## [Exercise instructions]
Which lines of the records contain "mapM"? Collect every one of them.

********

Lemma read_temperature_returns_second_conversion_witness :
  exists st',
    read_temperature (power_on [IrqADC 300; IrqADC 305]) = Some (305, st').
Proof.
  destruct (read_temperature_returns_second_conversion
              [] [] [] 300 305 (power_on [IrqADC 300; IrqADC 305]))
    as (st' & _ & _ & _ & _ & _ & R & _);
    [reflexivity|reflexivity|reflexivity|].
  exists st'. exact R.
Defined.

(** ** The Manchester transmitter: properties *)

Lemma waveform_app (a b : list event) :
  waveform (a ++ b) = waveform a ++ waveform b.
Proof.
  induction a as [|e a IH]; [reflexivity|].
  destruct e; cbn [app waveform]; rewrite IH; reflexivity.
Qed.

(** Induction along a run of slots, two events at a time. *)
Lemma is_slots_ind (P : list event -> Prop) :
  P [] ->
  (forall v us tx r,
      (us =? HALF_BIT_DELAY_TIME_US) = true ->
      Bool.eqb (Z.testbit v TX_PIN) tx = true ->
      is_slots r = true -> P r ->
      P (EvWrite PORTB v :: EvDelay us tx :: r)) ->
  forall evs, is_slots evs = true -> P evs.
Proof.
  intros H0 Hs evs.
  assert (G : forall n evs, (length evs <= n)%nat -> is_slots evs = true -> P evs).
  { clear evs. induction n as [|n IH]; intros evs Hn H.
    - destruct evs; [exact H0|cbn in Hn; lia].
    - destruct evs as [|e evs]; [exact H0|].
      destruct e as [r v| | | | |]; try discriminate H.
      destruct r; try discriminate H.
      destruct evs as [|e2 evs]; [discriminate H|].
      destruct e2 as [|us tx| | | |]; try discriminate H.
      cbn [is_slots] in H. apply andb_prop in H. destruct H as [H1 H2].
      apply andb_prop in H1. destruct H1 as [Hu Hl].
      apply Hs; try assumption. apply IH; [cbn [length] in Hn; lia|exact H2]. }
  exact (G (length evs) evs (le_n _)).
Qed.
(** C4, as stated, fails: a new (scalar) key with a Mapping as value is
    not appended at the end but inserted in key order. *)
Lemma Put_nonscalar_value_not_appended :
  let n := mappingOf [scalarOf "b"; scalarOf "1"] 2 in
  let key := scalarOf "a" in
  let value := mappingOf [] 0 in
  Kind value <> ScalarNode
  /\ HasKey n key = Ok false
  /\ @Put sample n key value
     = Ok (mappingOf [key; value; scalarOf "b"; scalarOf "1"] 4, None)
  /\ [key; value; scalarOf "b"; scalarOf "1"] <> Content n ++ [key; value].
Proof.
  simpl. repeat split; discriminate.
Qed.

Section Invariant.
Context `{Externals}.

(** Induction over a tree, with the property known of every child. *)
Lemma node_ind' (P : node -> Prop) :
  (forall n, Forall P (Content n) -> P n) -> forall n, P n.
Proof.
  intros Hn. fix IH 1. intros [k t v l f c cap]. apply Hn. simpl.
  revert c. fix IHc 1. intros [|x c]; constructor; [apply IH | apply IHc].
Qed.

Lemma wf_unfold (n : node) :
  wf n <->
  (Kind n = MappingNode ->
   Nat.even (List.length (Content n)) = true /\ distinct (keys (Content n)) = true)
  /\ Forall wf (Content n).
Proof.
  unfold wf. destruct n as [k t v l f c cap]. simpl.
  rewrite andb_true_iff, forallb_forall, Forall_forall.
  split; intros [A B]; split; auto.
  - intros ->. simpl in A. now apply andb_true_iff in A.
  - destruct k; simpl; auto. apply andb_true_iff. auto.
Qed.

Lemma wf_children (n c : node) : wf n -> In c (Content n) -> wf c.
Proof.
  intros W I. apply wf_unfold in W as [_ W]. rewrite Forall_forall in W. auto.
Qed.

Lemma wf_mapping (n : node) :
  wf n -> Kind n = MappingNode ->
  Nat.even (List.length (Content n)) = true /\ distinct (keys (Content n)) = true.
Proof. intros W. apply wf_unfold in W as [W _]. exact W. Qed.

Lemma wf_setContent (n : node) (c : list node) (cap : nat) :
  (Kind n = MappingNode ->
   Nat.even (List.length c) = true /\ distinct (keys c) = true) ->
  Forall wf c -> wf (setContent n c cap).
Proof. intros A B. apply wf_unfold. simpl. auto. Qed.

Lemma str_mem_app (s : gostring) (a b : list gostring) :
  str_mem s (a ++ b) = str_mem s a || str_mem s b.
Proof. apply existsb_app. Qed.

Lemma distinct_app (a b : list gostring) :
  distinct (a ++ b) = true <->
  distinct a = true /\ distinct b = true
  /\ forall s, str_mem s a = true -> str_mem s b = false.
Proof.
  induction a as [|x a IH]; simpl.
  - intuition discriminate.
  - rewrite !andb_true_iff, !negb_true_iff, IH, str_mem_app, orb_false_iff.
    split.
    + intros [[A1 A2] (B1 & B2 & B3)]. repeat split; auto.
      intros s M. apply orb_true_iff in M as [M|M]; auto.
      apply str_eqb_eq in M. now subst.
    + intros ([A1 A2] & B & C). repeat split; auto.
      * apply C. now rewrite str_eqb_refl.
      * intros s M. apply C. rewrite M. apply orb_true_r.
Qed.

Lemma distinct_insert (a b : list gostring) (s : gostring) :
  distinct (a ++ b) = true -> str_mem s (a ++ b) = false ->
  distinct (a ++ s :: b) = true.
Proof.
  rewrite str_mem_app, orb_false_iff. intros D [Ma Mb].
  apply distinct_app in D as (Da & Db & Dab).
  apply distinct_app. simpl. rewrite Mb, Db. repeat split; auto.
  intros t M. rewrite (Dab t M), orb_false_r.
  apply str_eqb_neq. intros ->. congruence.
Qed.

********

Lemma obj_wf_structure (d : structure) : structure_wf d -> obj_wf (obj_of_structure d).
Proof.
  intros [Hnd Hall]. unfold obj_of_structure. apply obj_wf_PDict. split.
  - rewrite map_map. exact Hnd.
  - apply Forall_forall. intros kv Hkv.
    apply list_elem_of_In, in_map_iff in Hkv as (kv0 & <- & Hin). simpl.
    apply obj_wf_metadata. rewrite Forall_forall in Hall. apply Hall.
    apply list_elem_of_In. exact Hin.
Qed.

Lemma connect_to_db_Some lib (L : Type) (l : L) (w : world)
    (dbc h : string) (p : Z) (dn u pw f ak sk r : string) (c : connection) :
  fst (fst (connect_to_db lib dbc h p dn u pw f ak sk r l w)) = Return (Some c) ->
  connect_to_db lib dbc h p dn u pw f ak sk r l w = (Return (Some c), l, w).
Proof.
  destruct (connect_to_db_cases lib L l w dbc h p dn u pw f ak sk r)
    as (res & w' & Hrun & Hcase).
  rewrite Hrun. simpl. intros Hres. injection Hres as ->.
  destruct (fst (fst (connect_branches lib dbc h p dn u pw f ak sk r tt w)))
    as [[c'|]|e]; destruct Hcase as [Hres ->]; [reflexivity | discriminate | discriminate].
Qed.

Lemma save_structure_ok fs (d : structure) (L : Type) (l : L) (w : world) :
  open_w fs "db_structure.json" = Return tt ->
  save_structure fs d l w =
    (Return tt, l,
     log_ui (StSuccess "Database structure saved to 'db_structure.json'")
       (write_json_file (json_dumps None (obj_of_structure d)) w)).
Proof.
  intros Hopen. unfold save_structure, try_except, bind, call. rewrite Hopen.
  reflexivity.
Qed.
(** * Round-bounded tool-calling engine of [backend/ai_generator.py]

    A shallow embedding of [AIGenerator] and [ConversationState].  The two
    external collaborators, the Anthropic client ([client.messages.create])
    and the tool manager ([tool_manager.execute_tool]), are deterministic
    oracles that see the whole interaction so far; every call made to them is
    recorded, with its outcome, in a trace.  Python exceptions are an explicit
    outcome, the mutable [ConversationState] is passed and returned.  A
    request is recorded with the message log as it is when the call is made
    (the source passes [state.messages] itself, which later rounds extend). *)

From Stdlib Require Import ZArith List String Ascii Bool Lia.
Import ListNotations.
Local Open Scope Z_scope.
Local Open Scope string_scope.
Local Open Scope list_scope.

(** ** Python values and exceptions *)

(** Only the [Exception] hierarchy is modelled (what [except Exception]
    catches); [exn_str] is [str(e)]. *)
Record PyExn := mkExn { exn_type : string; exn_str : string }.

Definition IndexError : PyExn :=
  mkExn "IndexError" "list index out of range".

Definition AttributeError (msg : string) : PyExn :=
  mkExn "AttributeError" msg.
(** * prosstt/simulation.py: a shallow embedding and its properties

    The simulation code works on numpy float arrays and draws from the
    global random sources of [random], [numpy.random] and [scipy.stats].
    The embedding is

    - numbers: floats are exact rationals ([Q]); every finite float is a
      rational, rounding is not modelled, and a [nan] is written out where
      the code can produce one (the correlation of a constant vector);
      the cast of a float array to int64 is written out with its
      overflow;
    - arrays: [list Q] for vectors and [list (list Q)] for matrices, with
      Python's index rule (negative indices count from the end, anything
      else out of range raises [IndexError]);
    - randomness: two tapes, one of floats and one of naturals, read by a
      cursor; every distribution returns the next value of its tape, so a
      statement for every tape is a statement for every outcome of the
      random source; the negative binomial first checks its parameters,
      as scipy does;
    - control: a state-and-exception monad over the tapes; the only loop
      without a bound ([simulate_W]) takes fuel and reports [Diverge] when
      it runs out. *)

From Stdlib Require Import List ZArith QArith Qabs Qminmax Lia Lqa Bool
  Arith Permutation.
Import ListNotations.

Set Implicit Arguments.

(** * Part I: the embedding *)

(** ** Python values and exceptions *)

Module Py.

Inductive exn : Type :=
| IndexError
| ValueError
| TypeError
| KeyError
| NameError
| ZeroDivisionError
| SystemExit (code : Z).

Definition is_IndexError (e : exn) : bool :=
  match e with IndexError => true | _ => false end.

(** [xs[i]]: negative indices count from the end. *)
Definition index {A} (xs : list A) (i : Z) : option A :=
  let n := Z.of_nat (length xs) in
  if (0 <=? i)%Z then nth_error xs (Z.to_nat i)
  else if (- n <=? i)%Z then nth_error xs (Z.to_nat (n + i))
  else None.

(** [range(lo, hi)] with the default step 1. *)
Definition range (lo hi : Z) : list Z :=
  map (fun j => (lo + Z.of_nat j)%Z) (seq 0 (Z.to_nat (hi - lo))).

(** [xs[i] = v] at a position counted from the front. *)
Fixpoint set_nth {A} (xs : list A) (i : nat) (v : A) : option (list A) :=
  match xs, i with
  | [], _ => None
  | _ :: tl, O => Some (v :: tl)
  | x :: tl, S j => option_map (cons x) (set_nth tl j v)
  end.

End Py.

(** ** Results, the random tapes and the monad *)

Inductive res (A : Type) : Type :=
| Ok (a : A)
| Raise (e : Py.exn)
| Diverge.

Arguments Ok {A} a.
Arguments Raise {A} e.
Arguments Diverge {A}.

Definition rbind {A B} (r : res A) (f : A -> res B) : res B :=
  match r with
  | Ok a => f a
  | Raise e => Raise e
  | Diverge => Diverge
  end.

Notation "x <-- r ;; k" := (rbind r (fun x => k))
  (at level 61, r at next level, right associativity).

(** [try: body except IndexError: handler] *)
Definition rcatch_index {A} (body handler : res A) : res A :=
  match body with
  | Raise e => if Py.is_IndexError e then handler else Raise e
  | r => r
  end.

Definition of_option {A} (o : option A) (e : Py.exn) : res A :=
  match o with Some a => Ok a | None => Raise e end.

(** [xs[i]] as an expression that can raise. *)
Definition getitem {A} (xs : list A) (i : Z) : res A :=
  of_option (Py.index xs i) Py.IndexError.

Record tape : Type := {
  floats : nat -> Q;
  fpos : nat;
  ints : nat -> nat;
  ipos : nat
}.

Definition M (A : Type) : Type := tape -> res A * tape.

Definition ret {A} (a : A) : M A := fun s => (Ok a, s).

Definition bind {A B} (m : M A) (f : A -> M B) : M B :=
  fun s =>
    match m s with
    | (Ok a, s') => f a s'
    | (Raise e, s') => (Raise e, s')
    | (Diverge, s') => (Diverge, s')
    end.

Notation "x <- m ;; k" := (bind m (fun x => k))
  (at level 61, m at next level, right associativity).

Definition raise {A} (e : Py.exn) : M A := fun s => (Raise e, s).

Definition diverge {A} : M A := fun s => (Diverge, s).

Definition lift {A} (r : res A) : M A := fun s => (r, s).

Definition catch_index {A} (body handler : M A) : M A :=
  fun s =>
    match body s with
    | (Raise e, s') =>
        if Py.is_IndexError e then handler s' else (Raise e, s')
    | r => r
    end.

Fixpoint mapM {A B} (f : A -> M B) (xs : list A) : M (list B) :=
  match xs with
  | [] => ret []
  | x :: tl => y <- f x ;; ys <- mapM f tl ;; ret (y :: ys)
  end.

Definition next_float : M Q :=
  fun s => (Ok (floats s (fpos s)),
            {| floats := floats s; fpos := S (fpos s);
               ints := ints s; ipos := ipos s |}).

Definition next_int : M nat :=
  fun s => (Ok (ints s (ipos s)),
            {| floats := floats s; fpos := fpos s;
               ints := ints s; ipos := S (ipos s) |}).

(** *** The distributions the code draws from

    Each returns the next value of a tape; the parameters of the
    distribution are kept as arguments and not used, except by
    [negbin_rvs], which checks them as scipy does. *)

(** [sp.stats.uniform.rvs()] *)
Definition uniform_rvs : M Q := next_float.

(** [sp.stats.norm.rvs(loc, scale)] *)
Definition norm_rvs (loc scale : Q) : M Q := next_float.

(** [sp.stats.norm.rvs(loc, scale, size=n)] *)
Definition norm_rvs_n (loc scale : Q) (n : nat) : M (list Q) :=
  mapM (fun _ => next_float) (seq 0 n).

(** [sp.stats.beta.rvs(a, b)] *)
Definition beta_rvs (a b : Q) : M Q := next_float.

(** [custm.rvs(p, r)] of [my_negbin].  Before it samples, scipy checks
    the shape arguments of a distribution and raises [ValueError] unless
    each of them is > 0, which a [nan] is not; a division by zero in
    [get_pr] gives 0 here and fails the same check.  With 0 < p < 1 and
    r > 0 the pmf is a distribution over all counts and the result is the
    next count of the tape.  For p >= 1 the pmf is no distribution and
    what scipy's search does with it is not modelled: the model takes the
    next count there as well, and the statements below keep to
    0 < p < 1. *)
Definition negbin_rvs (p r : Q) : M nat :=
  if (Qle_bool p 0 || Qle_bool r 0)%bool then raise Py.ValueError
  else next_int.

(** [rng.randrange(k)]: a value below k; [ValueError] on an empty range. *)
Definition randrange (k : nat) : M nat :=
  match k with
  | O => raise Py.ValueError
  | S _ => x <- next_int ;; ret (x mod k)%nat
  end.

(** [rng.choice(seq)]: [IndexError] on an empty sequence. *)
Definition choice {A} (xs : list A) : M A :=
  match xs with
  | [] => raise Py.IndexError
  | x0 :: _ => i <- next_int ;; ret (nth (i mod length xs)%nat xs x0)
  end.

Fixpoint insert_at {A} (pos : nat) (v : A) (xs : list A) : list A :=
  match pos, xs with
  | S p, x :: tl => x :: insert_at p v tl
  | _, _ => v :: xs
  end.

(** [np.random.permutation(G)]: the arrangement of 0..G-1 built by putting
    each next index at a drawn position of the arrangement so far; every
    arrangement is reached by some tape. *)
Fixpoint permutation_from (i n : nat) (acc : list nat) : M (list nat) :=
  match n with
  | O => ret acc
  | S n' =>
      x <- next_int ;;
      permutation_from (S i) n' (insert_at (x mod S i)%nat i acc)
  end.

********

## [Response]
Fixpoint mapM {A B} (f : A -> M B) (xs : list A) : M (list B) :=
  | x :: tl => y <- f x ;; ys <- mapM f tl ;; ret (y :: ys)
  mapM (fun _ => next_float) (seq 0 n).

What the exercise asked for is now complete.